Deputi Gubernur Senior Bank Indonesia Destry Damayanti menilai pelemahan nilai tukar rupiah terhadap dolar AS tak lepas dari sentimen global. Hal itu dikatakan Destry saat menjadi pembicara dalam seminar yang digelar Kementerian Keuangan (Kemenkeu), Senin (20/7/2020).
"Memang kalau diperhatikan belakangan ini nilai tukar bukan hanya di Indonesia tapi emerging market juga terus mengalami tekanan," ujar Destry.
Menurut dia, hal itu tak lepas dari analisis-analisis terkini terkait kondisi perekonomian global.
"Bahwa kondisinya (resesi) akan lebih deeper (dalam) dan longer (lama) sehingga terjadilah risk off. Jadi mereka menjauhi kembali instrumen-instrumen ataupun market yang mereka anggap akan membuat risiko tinggi," kata Destry.
Jepang bisa menjadi contoh resesi yang dalam dan pajang yang akan dialami. Negara dengan nilai perekonomian terbesar ketiga di dunia tersebut sudah mengalami resesi pada kuartal I-2020, dan akan makin dalam pada periode April-Juni.
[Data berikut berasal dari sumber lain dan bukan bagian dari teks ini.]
(** X12: in multi-select mode a click on a row is shown at once: in the
    next render the rows of the options with the clicked value have
    gone from the selected to the unselected style or back, every other
    row keeps its style, and each row has exactly one of the two
    styles. *)
Theorem row_click_inverts_style (toLowerCase : jsstring -> jsstring)
    (props : MultiSelectProps) (s : State) (sel : list Option)
    (i : nat) (o : Option) :
  selectedOptions s = List.map Some sel ->
  isMultiple props = true -> renderOption props = None -> isOpen s = true ->
  nth_error (options props) i = Some o ->
  exists s' log tree tree',
    MultiSelect toLowerCase props s = Normal tree /\
    step toLowerCase props s (Click (row_path props i)) = Normal (s', log) /\
    MultiSelect toLowerCase props s' = Normal tree' /\
    forall j p, nth_error (options props) j = Some p ->
      exists r r',
        node_at tree (row_path props j) = Some r /\
        node_at tree' (row_path props j) = Some r' /\
        unselected_style r = negb (selected_style r) /\
        unselected_style r' = negb (selected_style r') /\
        selected_style r'
        = if strict_eq (value p) (value o) then negb (selected_style r)
          else selected_style r.
Proof.
  intros Hsel Hmulti Hrender Hopen Hi.
  assert (Hd : dispatch (rendered_tree toLowerCase props s sel)
                 (Click (row_path props i))
               = Normal (toggle_effects props sel o)).
  { cbn [dispatch].
    rewrite (row_listeners toLowerCase props s sel i o Hopen Hrender Hi).
    rewrite run_listeners_single. now apply handleOptionClick_effects. }
  unfold toggle_effects in Hd. rewrite Hmulti in Hd.
  set (effects := [setSelectedOptions (List.map Some (toggled true sel o));
                   onChange (Many (List.map Some (toggled true sel o)))]) in *.
  assert (Hsel' : selectedOptions (commit s effects)
                  = List.map Some (toggled true sel o)) by reflexivity.
  exists (commit s effects), (calls effects),
    (rendered_tree toLowerCase props s sel),
    (rendered_tree toLowerCase props (commit s effects) (toggled true sel o)).
  split; [now apply MultiSelect_defined|].
  split; [exact (step_of_dispatch toLowerCase props s sel _ _ _ Hsel Hd Hsel')|].
  split; [now apply MultiSelect_defined|].
  intros j p Hj.
  exists (row toLowerCase props s sel p),
    (row toLowerCase props (commit s effects) (toggled true sel o) p).
  split; [rewrite (row_at toLowerCase props s sel j Hopen), nth_error_map, Hj;
          reflexivity|].
  split; [rewrite (row_at toLowerCase props (commit s effects) _ j Hopen),
            nth_error_map, Hj; reflexivity|].
  unfold row. rewrite Hrender.
  destruct (style_default toLowerCase props s p (existsb (has_value (value p)) sel))
    as [-> ->].
  destruct (style_default toLowerCase props (commit s effects) p
              (existsb (has_value (value p)) (toggled true sel o))) as [-> ->].
  split; [reflexivity|]. split; [reflexivity|]. apply existsb_toggled.
Qed.

(** X13: with the panel open and its rows drawn by the built-in
    renderer (no [renderOption] supplied), in single-select mode a
    click on a row replaces the selection, whatever it was, by the
    clicked option, closes the panel and passes the option to
    [onChange]; in multi-select mode the panel stays open and the full
    new sequence is passed. *)
Theorem row_click_commits (toLowerCase : jsstring -> jsstring)
    (props : MultiSelectProps) (s : State) (sel : list Option)
    (i : nat) (o : Option) :
  selectedOptions s = List.map Some sel ->
  renderOption props = None -> isOpen s = true ->
  nth_error (options props) i = Some o ->
  (isMultiple props = false ->
   step toLowerCase props s (Click (row_path props i))
   = Normal ({| isOpen := false; searchTerm := searchTerm s;
                selectedOptions := [Some o];
                highlightedIndex := highlightedIndex s |},
             [One (Some o)]))
  /\ (isMultiple props = true ->
      exists s',
        step toLowerCase props s (Click (row_path props i))
        = Normal (s', [Many (selectedOptions s')]) /\
        isOpen s' = true /\ searchTerm s' = searchTerm s /\
        highlightedIndex s' = highlightedIndex s).
Proof.
  intros Hsel Hrender Hopen Hi.
  assert (Hd : dispatch (rendered_tree toLowerCase props s sel)
                 (Click (row_path props i))
               = Normal (toggle_effects props sel o)).
  { cbn [dispatch].
    rewrite (row_listeners toLowerCase props s sel i o Hopen Hrender Hi).
    rewrite run_listeners_single. now apply handleOptionClick_effects. }
  unfold toggle_effects in Hd. split; intros Hmode; rewrite Hmode in Hd.
  - exact (step_of_dispatch toLowerCase props s sel [o] _ _ Hsel Hd eq_refl).
  - eexists. split;
      [exact (step_of_dispatch toLowerCase props s sel (toggled true sel o) _ _
                Hsel Hd eq_refl)|].
    now repeat split.
Qed.

(** ** The keyboard *)

(** X14: keys and typed text reach the component only through the
    search input: while the panel is closed, or when [searchable] is
    false, a key or input event, wherever it lands, changes nothing and
    calls [onChange] not at all. *)
Theorem keys_need_search_input (toLowerCase : jsstring -> jsstring)
    (props : MultiSelectProps) (s : State) (sel : list Option) :
  selectedOptions s = List.map Some sel ->
  isOpen s = false \/ searchable props = false ->
  (forall path key, step toLowerCase props s (KeyDown path key) = Normal (s, []))
  /\ (forall path v, step toLowerCase props s (Change path v) = Normal (s, [])).
Proof.
  intros Hsel Hoff. split.
  - intros path key.
    apply (step_of_dispatch toLowerCase props s sel sel (KeyDown path key) []
             Hsel); [|exact Hsel].
    cbn [dispatch].
    destruct (keydown_reach toLowerCase props s sel path) as [->|(Ho & Hs & _)];
      [reflexivity|destruct Hoff; congruence].
  - intros path v.
    apply (step_of_dispatch toLowerCase props s sel sel (Change path v) []
             Hsel); [|exact Hsel].
    cbn [dispatch].
    destruct (change_reach toLowerCase props s sel path) as [->|(Ho & Hs & _)];
      [reflexivity|destruct Hoff; congruence].
Qed.

(** X15: when [searchable] is false there is no keyboard navigation at
    all: in every reachable state the Highlighted Index is null and the
    search term is empty. *)
Theorem unsearchable_has_no_highlight (toLowerCase : jsstring -> jsstring)
    (props : MultiSelectProps) (s : State) :
  searchable props = false ->
  reachable toLowerCase props s ->
  highlightedIndex s = None /\ searchTerm s = [].
Proof.
  intros Hoff (events & log & Hrun).
  assert (Hstep : forall s0 s1 e log1,
    step toLowerCase props s0 e = Normal (s1, log1) ->
    highlightedIndex s0 = None /\ searchTerm s0 = [] ->
    highlightedIndex s1 = None /\ searchTerm s1 = []).
  { intros s0 s1 e log1 H Hinv.
    step_cases toLowerCase props s0 e H; try exact Hinv; congruence. }
  apply (run_preserves toLowerCase props
           (fun s => highlightedIndex s = None /\ searchTerm s = [])
           Hstep events initial_state s log Hrun).
  now split.
Qed.

Section ArrowFacts.

Variable toLowerCase : jsstring -> jsstring.
Variable props : MultiSelectProps.

Local Abbreviation n := (Z.of_nat (List.length (options props))).

Lemma arrow_step (s : State) (sel : list Option) (key : string)
    (updater : option Z -> option Z) :
  selectedOptions s = List.map Some sel ->
  isOpen s = true -> searchable props = true ->
  handleKeyDown props s key = Normal [preventDefault; setHighlightedIndex updater] ->
  step toLowerCase props s (KeyDown (input_path props) key)
  = Normal ({| isOpen := true; searchTerm := searchTerm s;
               selectedOptions := selectedOptions s;
               highlightedIndex := updater (highlightedIndex s) |}, []).
Proof.
  intros Hsel Hopen Hsearch Hkey.
  assert (Hd : dispatch (rendered_tree toLowerCase props s sel)
                 (KeyDown (input_path props) key)
               = Normal [preventDefault; setHighlightedIndex updater]).
  { cbn [dispatch]. rewrite (input_listeners toLowerCase props s sel Hopen Hsearch).
    cbn [List.map]. now rewrite run_listeners_single. }
  pose proof (step_of_dispatch toLowerCase props s sel sel _ _ Hsel Hd Hsel) as H.
  cbn [commit fold_left apply_effect calls] in H. now rewrite Hopen in H.
Qed.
Produk domestik bruto (PDB) Jepang dilaporkan minus 1,7% year-on-year (YoY), setelah minus 0,7% YoY pada kuartal IV 2019. Jepang menjadi negara maju pertama yang mengalami resesi di tahun ini.
Resesi di Jepang masih akan berlanjut di kuartal II-2020, bahkan diprediksi menjadi yang terburuk dalam satu dekade terakhir. Tanda-tandanya yakni ekspor yang terus merosot.
Data yang dirilis Kementerian Keuangan Jepang hari ini menunjukkan ekspor di bulan Juni ambrol 26,2% year-on-year (YoY), lebih besar dari hasil disurvei Reuters terhadap para ekonom yang memprediksi penurunan 24,9%. Penurunan tersebut melanjutkan kinerja negatif bulan Mei yang ambrol 28,3% year-on-year, menjadi yang terburuk sejak September 2009.
Hasil polling Reuters juga menunjukkan perekonomian Jepang diramal akan berkontraksi 5,3% di tahun fiskal 2020, dan akan menjadi yang terburuk sejak tahun 1994.
Selain dari eksternal, Indonesia yang menghadapi risiko resesi juga memberikan tekanan bagi rupiah. Kali terakhir Indonesia mengalami resesi pada tahun 1998 saat terjadi krisis moneter. Sementara saat krisis finansial global 2008, Indonesia masih mampu lepas dari resesi.